— WORK INSTRUCTIONS —
The listing below contains a span that opens with the line containing "(* ===== verification/TerminatingReports.v" and closes with the line containing "the code that differs by those below. *)". Return that span exactly.

— MATERIAL FOR THE TASK —
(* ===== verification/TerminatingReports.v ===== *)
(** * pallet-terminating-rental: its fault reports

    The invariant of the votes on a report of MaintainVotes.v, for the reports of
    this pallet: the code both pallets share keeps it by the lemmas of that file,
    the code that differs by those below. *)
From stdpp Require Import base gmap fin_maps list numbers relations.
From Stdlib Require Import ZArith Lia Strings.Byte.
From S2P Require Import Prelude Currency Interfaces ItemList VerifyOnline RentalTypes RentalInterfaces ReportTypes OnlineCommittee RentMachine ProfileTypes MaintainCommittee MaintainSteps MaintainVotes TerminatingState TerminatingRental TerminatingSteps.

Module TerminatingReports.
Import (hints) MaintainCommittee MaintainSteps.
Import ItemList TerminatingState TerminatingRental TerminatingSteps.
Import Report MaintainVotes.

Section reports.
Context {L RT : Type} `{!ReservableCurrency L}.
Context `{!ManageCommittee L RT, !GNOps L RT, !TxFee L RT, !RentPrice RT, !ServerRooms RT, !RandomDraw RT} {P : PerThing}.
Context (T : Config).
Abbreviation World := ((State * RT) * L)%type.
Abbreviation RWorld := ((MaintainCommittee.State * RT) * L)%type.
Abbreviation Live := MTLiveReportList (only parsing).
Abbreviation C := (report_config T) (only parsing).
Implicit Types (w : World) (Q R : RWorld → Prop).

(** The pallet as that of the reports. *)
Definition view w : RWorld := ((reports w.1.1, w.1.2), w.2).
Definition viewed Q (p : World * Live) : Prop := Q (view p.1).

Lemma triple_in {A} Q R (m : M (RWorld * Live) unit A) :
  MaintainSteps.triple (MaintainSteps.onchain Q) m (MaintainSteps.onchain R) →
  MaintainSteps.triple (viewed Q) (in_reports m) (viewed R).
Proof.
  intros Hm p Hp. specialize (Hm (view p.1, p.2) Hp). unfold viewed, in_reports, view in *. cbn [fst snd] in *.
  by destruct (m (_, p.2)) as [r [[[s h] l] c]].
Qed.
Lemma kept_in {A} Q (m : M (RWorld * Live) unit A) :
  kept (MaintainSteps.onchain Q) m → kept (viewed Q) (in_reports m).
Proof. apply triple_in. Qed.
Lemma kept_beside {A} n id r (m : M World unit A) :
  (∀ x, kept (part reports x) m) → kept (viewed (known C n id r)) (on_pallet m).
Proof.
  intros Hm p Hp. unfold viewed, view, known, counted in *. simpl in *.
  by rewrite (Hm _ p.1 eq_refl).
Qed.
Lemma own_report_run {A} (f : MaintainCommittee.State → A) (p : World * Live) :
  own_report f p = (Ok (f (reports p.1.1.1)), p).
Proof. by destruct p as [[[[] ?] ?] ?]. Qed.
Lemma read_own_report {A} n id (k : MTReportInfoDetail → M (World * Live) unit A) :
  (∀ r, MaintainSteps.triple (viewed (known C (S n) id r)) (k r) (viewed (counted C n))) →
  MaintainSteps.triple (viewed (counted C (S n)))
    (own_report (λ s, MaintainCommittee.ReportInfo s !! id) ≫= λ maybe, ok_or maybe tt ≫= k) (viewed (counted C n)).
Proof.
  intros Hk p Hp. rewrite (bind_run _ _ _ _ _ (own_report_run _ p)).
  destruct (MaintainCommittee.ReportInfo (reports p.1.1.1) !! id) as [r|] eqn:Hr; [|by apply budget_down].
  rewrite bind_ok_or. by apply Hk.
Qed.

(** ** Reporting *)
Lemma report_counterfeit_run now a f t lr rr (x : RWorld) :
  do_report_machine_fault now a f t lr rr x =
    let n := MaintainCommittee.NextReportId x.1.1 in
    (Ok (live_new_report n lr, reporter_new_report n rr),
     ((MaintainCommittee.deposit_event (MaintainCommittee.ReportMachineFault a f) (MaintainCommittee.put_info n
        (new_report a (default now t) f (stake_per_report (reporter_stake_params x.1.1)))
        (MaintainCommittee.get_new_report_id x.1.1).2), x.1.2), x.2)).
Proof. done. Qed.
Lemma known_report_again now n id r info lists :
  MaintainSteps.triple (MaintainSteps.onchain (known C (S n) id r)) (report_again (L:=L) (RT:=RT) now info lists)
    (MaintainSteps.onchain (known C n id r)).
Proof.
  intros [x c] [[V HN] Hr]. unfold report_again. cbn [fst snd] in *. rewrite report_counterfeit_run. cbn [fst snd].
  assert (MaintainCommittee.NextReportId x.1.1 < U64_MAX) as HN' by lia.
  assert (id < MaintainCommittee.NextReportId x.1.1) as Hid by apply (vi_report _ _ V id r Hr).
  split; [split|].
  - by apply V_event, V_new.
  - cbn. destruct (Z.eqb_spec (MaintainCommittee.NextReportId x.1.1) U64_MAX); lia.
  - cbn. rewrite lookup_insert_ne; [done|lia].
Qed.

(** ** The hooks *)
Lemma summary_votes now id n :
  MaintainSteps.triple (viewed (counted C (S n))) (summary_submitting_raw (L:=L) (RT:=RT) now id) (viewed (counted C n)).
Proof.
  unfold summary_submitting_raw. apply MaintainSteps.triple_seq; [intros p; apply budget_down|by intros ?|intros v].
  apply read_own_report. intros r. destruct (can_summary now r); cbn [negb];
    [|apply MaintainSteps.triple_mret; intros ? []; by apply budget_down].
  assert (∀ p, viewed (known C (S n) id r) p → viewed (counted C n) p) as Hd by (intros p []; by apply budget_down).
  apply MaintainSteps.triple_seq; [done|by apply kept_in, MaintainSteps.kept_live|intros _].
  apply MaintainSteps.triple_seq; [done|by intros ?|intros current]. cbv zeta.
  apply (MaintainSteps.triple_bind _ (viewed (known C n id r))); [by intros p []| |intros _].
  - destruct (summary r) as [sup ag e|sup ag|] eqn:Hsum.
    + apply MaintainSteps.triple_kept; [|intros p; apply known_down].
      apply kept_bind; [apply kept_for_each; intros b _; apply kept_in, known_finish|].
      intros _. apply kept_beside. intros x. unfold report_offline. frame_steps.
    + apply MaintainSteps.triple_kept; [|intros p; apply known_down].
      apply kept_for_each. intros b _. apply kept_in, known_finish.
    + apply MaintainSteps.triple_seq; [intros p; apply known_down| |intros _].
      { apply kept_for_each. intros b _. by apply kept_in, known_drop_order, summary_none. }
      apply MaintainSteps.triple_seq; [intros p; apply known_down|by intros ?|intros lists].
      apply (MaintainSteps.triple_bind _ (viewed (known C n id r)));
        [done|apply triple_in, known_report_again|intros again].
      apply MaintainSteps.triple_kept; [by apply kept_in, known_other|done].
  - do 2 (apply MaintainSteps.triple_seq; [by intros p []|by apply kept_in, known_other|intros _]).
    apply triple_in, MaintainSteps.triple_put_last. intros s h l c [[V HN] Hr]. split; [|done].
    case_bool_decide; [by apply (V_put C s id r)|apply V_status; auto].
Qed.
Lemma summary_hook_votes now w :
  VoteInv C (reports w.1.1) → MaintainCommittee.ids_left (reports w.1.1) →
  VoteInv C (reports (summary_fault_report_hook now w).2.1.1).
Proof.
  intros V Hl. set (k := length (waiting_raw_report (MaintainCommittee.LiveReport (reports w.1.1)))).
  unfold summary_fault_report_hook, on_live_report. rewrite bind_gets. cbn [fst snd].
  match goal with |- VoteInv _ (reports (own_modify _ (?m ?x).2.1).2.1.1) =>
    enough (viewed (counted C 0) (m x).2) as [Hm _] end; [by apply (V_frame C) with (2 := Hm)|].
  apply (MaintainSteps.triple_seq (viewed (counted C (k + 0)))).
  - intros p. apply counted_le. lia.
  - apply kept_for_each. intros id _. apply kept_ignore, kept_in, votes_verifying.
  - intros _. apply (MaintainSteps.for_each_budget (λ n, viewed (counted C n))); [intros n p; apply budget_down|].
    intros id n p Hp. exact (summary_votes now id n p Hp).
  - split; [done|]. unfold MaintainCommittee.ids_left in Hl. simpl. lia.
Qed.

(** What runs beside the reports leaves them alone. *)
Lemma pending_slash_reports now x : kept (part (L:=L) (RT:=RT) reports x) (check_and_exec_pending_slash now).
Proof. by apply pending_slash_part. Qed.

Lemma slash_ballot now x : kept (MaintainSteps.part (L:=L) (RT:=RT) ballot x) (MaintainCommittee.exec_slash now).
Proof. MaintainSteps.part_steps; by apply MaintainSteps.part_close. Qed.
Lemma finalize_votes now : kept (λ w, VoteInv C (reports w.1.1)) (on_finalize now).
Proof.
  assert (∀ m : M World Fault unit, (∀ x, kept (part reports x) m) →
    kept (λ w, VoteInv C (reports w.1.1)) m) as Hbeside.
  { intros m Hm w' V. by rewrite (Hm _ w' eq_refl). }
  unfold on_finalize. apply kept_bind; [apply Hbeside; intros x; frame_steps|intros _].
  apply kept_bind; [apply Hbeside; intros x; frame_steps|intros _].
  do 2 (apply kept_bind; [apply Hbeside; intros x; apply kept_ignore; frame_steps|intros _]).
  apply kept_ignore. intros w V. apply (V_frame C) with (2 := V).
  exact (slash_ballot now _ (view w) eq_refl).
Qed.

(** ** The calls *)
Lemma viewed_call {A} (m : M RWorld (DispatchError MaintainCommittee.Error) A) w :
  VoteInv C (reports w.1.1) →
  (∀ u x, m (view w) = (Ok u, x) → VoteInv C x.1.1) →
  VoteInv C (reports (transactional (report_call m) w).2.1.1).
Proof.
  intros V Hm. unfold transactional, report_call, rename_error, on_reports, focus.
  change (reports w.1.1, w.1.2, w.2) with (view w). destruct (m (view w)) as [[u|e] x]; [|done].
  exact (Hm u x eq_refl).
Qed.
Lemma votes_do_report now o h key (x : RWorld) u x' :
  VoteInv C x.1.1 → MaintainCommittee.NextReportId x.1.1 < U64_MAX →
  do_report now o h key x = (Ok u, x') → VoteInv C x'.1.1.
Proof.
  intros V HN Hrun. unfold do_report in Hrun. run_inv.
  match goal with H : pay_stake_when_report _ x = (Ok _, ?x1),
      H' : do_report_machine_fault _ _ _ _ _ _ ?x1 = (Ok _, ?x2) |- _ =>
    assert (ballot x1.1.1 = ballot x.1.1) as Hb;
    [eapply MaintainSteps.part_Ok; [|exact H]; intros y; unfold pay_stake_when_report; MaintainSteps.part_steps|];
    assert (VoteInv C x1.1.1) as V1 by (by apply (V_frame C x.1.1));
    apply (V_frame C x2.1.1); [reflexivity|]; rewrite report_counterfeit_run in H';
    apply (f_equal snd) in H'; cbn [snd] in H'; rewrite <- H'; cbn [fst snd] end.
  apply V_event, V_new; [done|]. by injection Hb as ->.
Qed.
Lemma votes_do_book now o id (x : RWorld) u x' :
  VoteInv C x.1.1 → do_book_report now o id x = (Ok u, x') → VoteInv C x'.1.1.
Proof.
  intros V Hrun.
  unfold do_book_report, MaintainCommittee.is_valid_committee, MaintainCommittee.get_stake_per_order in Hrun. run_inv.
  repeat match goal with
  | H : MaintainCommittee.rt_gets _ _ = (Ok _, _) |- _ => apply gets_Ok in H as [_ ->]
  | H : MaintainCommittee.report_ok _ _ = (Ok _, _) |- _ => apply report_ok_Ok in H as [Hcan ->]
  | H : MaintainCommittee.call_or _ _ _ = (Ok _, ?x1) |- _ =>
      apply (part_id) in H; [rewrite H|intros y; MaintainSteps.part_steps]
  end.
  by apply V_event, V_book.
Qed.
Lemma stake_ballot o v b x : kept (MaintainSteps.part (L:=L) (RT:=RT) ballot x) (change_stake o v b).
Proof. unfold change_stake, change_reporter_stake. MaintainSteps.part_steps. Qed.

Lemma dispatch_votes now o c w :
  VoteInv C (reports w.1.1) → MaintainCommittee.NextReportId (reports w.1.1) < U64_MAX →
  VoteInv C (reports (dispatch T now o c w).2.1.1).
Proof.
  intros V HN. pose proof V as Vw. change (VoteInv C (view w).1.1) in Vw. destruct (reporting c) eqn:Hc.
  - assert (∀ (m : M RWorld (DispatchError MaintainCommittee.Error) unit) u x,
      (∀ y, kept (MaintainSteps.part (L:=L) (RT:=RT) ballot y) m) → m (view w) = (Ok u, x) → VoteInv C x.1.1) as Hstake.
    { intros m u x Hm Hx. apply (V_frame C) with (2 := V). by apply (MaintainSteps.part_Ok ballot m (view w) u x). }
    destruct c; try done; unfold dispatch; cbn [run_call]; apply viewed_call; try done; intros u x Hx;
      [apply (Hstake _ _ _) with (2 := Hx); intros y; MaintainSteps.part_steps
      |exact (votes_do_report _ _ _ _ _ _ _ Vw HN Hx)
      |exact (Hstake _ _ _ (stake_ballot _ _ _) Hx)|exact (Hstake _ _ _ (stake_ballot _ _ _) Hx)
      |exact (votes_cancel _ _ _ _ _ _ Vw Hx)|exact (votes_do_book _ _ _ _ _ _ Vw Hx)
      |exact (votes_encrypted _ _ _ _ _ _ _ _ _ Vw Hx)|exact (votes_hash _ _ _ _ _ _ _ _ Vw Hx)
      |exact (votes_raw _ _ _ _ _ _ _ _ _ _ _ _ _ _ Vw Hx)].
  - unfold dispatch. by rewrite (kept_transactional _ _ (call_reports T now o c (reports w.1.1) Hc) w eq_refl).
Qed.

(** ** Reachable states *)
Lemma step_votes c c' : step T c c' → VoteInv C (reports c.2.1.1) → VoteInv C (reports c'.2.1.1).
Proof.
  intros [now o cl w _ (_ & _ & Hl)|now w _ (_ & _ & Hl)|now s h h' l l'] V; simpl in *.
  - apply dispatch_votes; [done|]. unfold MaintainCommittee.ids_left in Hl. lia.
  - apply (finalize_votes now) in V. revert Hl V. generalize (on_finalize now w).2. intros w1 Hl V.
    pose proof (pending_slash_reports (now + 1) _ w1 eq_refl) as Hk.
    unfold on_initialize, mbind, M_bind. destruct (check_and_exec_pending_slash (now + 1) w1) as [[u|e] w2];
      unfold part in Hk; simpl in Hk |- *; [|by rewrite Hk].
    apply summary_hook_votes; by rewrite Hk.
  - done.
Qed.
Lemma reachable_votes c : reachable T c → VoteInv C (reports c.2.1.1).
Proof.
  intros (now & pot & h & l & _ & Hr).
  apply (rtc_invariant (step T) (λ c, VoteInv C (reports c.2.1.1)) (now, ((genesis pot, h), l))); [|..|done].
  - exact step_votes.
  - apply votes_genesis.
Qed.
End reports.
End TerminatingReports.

* * *

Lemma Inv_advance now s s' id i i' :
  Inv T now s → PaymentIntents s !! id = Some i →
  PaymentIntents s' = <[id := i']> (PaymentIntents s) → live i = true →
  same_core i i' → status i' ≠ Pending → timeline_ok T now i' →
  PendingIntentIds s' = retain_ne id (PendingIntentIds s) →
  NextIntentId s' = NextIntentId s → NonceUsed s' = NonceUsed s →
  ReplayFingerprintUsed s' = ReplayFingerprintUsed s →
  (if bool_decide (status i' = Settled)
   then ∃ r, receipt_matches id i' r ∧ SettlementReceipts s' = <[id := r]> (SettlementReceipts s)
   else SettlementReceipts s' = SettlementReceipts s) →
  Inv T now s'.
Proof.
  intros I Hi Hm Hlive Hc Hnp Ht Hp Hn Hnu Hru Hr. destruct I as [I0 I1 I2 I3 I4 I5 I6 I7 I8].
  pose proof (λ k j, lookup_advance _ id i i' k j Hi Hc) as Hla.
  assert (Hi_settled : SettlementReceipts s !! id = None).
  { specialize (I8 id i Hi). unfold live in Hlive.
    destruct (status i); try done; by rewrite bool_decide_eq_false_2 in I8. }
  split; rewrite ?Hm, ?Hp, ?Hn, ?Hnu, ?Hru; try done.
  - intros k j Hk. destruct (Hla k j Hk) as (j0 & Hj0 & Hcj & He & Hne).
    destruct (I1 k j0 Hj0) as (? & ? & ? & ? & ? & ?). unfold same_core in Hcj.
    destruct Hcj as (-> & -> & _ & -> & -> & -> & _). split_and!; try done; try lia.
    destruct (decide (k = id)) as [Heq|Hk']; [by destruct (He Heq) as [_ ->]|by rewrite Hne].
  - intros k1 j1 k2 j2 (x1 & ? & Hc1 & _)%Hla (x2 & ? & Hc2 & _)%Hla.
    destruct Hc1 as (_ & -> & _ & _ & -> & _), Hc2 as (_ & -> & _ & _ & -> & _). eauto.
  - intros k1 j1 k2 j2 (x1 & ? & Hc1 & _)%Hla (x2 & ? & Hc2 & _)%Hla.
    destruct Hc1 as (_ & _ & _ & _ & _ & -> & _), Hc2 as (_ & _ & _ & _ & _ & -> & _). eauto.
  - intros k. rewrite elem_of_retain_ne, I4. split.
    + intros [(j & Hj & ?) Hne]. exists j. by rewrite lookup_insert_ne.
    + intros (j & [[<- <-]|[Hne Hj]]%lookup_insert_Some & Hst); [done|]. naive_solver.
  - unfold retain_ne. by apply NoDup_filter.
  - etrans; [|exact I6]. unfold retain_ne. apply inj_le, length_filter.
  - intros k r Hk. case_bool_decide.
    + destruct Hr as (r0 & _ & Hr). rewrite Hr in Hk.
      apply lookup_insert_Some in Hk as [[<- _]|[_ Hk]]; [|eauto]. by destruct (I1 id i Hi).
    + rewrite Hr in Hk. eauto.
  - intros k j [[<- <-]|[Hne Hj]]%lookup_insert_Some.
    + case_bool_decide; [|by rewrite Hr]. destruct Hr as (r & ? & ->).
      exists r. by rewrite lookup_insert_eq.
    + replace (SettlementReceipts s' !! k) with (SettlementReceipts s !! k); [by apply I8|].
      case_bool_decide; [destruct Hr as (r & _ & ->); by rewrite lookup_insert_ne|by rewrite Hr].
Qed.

— ANSWER TO THE PROBLEM —
(* ===== verification/TerminatingReports.v ===== *)
(** * pallet-terminating-rental: its fault reports

    The invariant of the votes on a report of MaintainVotes.v, for the reports of
    this pallet: the code both pallets share keeps it by the lemmas of that file,
    the code that differs by those below. *)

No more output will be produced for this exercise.